I'm in the mood to write right now. It's nearly my bed time but I just wanted to start to blab a little. Since there's no one around to talk to I've come to my bestest of friends to spill my beans out of the bag. Funny though, I just started to think about what I wanted to write about and I can't think of what it was specifically. I guess I'll just start to write and see what comes out. It will be a surprise to me as well.
So it's already week two of school. This semester promises to rush by me so fast that I'll only see it in my rearview mirror, or in random pictures I take and look back on in a year's time. Speaking of that I just went through my files to see what was happening a year ago. There's nothing I care to share with you all actually. Just a couple of pictures of me cutting a silly cake. Honestly, I don't like this whole birthday idea. I'd love to just go to a restaurant, sit in a booth by myself and have a great hamburger. Kinda like how I did a few weeks ago when I went to the ESPN Zone in Downtown Disney. Man, that was some good bacon on that burger. But I digress.
There's a guy at work that became a checker a few weeks ago (before me mind you), and he's saying how embittered he is from dealing with the customers. Man, I have to say that I can literally count the number of times I've had problems with customers on one hand, and I'd still have fingers leftover. Then again, I haven't been dealing with customers from the checker’s point of view that often. They had me working the check stand last week, but not this week. I was told to get on a check stand, but my stupid password wouldn't work. So they just put someone else on. They must think I don't want to do it. You know what? I honestly don't want to do it. I love having the run of the store. I can jump from place to place and never have the same day twice. Still, I need a new job. LOL
I need a swig of Coke, brb. OK, for some reason the song "Imagine" in my ears just made me think about my Grandmother. I miss her SO MUCH. This will be the second birthday I've had without her around and it makes me completely sad. It's not fair that I can't tell her how much I miss her. You know that expression that people overuse to the point that it's now a cliché, like I think about so and so every day? Well, sometimes the clichés are true.
Moving on, do you think it's possible to will something into happening? I think a lot of people would say yes. I'm not talking about wishing, but rather knowing more like you know something will happen even before it happens because you can see the cosmic wheel clicking a certain way, and maybe you gave it a little nudge with your will. I don't know but I've had things like this happen to me quite a few times in my life that it seems to be more than just a coincidence. Submitted for your approval, two unrelated events linked only by the fact that they happened to me. One event from the distant past and one that just happened this past Thursday night.
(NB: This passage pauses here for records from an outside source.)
Lemma whenM_returns (cond : bool) (m : M Node) w w' b :
  whenM cond m w = (w', inr b) →
  (cond = false ∧ w' = w ∧ b = expr (boolean false))
  ∨ (cond = true ∧ m w = (w', inr b)).
Proof.
  destruct cond; simpl.
  - intros E. by right.
  - intros [= <- <-]. by left.
Qed.

Lemma radio_option_returns field option w :
  radio_option field option w
  = (mount (name field) w, inr (radio_entry field option)).
Proof. reflexivity. Qed.

Lemma star_returns `{Conversions} field i w :
  star field i w
  = (mount (name field) w,
     inr (star_node field (default undefined (formValues w !! name field)) i)).
Proof. reflexivity. Qed.

(** The entries of a radio group and the stars of a rating, when the map
    over them returns. *)
Lemma radio_options_return field (opts : list Opt.t) w w' entries :
  mapM (radio_option field) opts w = (w', inr entries) →
  entries = map (radio_entry field) opts.
Proof.
  intros E.
  destruct (mapM_map (radio_option field) (radio_entry field) (λ _, True)
              opts) with (w := w) as (w1 & E1 & _); [|done|].
  - intros o w0 _. exists (mount (name field) w0). by split.
  - rewrite E1 in E. by injection E as _ <-.
Qed.

Lemma select_options_return (opts : list Opt.t) w w' entries :
  mapM (λ option, ret (select_option option)) opts w = (w', inr entries) →
  entries = map select_option opts ∧ w' = w.
Proof.
  intros E.
  destruct (mapM_map (λ option, ret (select_option option)) select_option
              (λ w0, w0 = w) opts) with (w := w) as (w1 & E1 & ->); [|done|].
  - intros o w0 ->. by exists w.
  - rewrite E1 in E. by injection E as <- <-.
Qed.

Lemma stars_return `{Conversions} field (l : list nat) w w' nodes :
  mapM (star field) l w = (w', inr nodes) →
  nodes
  = map (star_node field (default undefined (formValues w !! name field))) l.
Proof.
  intros E.
  destruct (mapM_map (star field)
              (star_node field (default undefined (formValues w !! name field)))
              (λ w0, formValues w0 = formValues w) l) with (w := w)
    as (w1 & E1 & _); [|done|].
  - intros i w0 Hw. exists (mount (name field) w0).
    rewrite star_returns, Hw. by split.
  - rewrite E1 in E. by injection E as _ <-.
Qed.

Section Blocks.
Context `{Conversions}.
Variable props : Props.
Variable watchedValues : gmap string Value.
Variable errors : gmap string FieldError.
(** * ProxyBroker providers: a shallow embedding of [proxybroker/providers.py]

    The development follows the layout of the Python module:
    - Python values, exceptions and the string helpers the providers call;
    - a backtracking matcher for the [re] patterns written in the module;
    - the [Provider] object, its [proxies] property and the fetch pipeline
      ([_get], [get], [_find_on_page], [_find_on_pages]);
    - the discovery strategies of [Proxylist_me] and [Gatherproxy_com];
    - the port decoders of [Xseo_in] and [Spys_ru];
    - the per-provider semaphore as a transition system.

    Text is modelled as [string], a sequence of 8-bit characters: the
    character classes below are those of Python's [re] on [str] restricted
    to the code points 0..255. *)

From Stdlib Require Import ZArith Ascii String List Lia Bool.
From stdpp Require Import gmap strings list pretty.
Import ListNotations.

Local Open Scope string_scope.

(** ** Exceptions and results *)

(** The classes of [Exception] that the module names or that its
    expressions raise.  Subclasses are identified with the ancestor that an
    [except] clause of the module lists. *)
Inductive Exn : Type :=
| UnicodeDecodeError
| BadStatusError (msg : string)
| TimeoutError
| ClientOSError
| ClientResponseError
| ServerDisconnectedError
| ValueError (msg : string)
| KeyError (key : string)
| IndexError (msg : string)
| TypeError (msg : string)
| AttributeError (name : string)
| UnboundLocalError (name : string)
| OtherError (cls : string).

Inductive Res (A : Type) : Type :=
| Ok (a : A)
| Raise (e : Exn).

Arguments Ok {A} a.
Arguments Raise {A} e.

Definition res_bind {A B} (x : Res A) (f : A -> Res B) : Res B :=
  match x with
  | Ok a => f a
  | Raise e => Raise e
  end.
(** C3, amended.  When [requests.get] raises, when the response has a 4xx
    or 5xx status, or when the body stream breaks, [download_file] raises
    that same exception.  In the first two cases the file system is as it
    was (for a 404, no output file is written); in the third the file holds
    what was written before the stream broke: nothing on the single-write
    path, the chunks received on the chunked path. *)
Theorem download_file_aborts (w : World) (url : string) (filename : option string)
    (show_progress : bool) (fs : fsys) :
  let f := local_name url filename in
  let run := download_file w url filename show_progress fs in
  match http_get w url with
  | inl e => result_of run = inl e /\ disk_of run = fs
  | inr r =>
      if is_error_status (status_code r) then
        (exists msg, result_of run = inl (Exn HTTPError msg))
        /\ disk_of run = fs
        /\ (forall path, FileOpenW path ∉ events_of run)
      else
        open_error w f = None ->
        if single_write r show_progress then
          forall e, broken (iter_content r 10240) = Some e ->
            result_of run = inl e /\ disk_of run = <[f := []]> fs
        else
          forall e, broken (iter_content r 8192) = Some e ->
            Z.of_nat (length (received (iter_content r 8192))) < 2 ^ 990 ->
            result_of run = inl e
            /\ disk_of run = <[f := received (iter_content r 8192)]> fs
  end
  /\ (forall r, http_get w url = inr r -> status_code r = 404 ->
        (exists e, result_of run = inl e) /\ disk_of run = fs).
Proof.
  cbv zeta. rewrite download_file_run. cbv zeta. rewrite download_file_body_run.
  set (f := local_name url filename).
  assert (forall r, is_error_status (status_code r) = true ->
            let saved := save_response w url f show_progress r fs in
            exists msg, saved = (inl (Exn HTTPError msg), fs, [])) as Herr
    by (intros r Hs; apply save_response_error_status; done).
  split.
  - destruct (http_get w url) as [e|r]; [done|]. cbv zeta.
    destruct (is_error_status (status_code r)) eqn:Hs.
    + destruct (Herr r Hs) as [msg ->].
      split; [by exists msg|]. split; [done|].
      intros path Hin. unfold events_of in Hin. simpl in Hin.
      repeat (apply elem_of_cons in Hin as [|Hin]; [done|]).
      by apply elem_of_nil in Hin.
    + intros Hopen. destruct (single_write r show_progress) eqn:Hsingle.
      * intros e Hbroken.
        by rewrite (save_response_broken_content w url f show_progress r fs e).
      * intros e Hbroken Hsize.
        destruct (save_response_broken_stream w url f show_progress r fs e)
          as [t ->]; done.
  - intros r -> H404.
    assert (is_error_status (status_code r) = true) as Hs
      by (unfold is_error_status; rewrite H404; done).
    cbv zeta. destruct (Herr r Hs) as [msg ->].
    split; [by eexists|done].
Qed.
(** * rl_trader: the DQN training controller

    A verification development for [src/learning/learning_controller.py].

    The module defines one procedure, [train_model], which wires a trading
    environment and a DQN agent together: it strips the label column from the
    market data, builds the two collaborators, runs a fixed number of episodes
    of a bounded step loop, and saves the trained model under a time-stamped
    path.  The environment, the agent, pandas and the system clock are
    external to the module; they are modelled as interfaces whose operations
    may mutate their own state and may raise.

    The embedding is shallow: [train_model] is a function in a state-and-error
    monad that also emits the chronological trace of collaborator calls. *)

From Stdlib Require Import Ascii DecimalString.
From stdpp Require Import base decidable option numbers list strings gmap.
Years ago I had a friend that had L.A. Kings season tickets. He would invite me to about two or three games a season. On one occasion I told him that I was wearing my lucky wish granting pants and that all he had to do was tell me what he wanted and it would happen. I told him that maybe we should try for something small at first. He said, "OK, how about you make number 17 score the first goal of the night." I closed my eyes and rubbed my lucky pants. But really it was all for show, I never had to do all that to make things happen. Well, about half way into the first period number 17 scored the first goal of the game, for the other team. It turns out there was a number 17 on the other team. My friend turned to me and said, "I meant the guy on our team." I told him, "How am I supposed to know there was a number 17 on the other team?" Sure enough though, number 17 on the Kings scored the next goal. How crazy is that?
Now we jump to this past Thursday night. I'm in my English 490 class when the professor tells us to call out numbers in order to see who is going to be in what group. After counting off numbers we broke into groups. Before I go much further with this I should tell you that there's a girl in that class that has me mesmerized. I saw her walk into the class on the first night and I found myself entranced with her. I know what you're thinking, she was in my group. Wrong, she wasn't. She was in a group on the other side of the classroom. Yet, in the back of my head I knew that she would be in my group because I saw it happening when the teacher said we were going to break into groups. The way she ended up in my group is that the teacher thought there were too many groups with too few people. So he said, "That group over there, I'm going to distribute you to the other groups. It was strange because I KNEW that this girl would end up in my group even before we started counting off numbers to see what group we would be in.
Now, are these two events a matter of pure coincidence or are they some sort of anecdotal "evidence" of something else? I'd like to almost prove this in the affirmative by "willing" something to happen to someone else I know, like how I picked out who was going to score the first goal of a game. Maybe one of you, those of you who read all the way down here, can help me with this experiment. Tell me, what do you want to happen? Maybe I can make it happen. If I can't, well, you're where you were before. If I do, however, how cool would that be? Anyway, I've used my allotted time here. I best get to bed in order to get up for work tomorrow. Can't get enough sleep, that's my motto.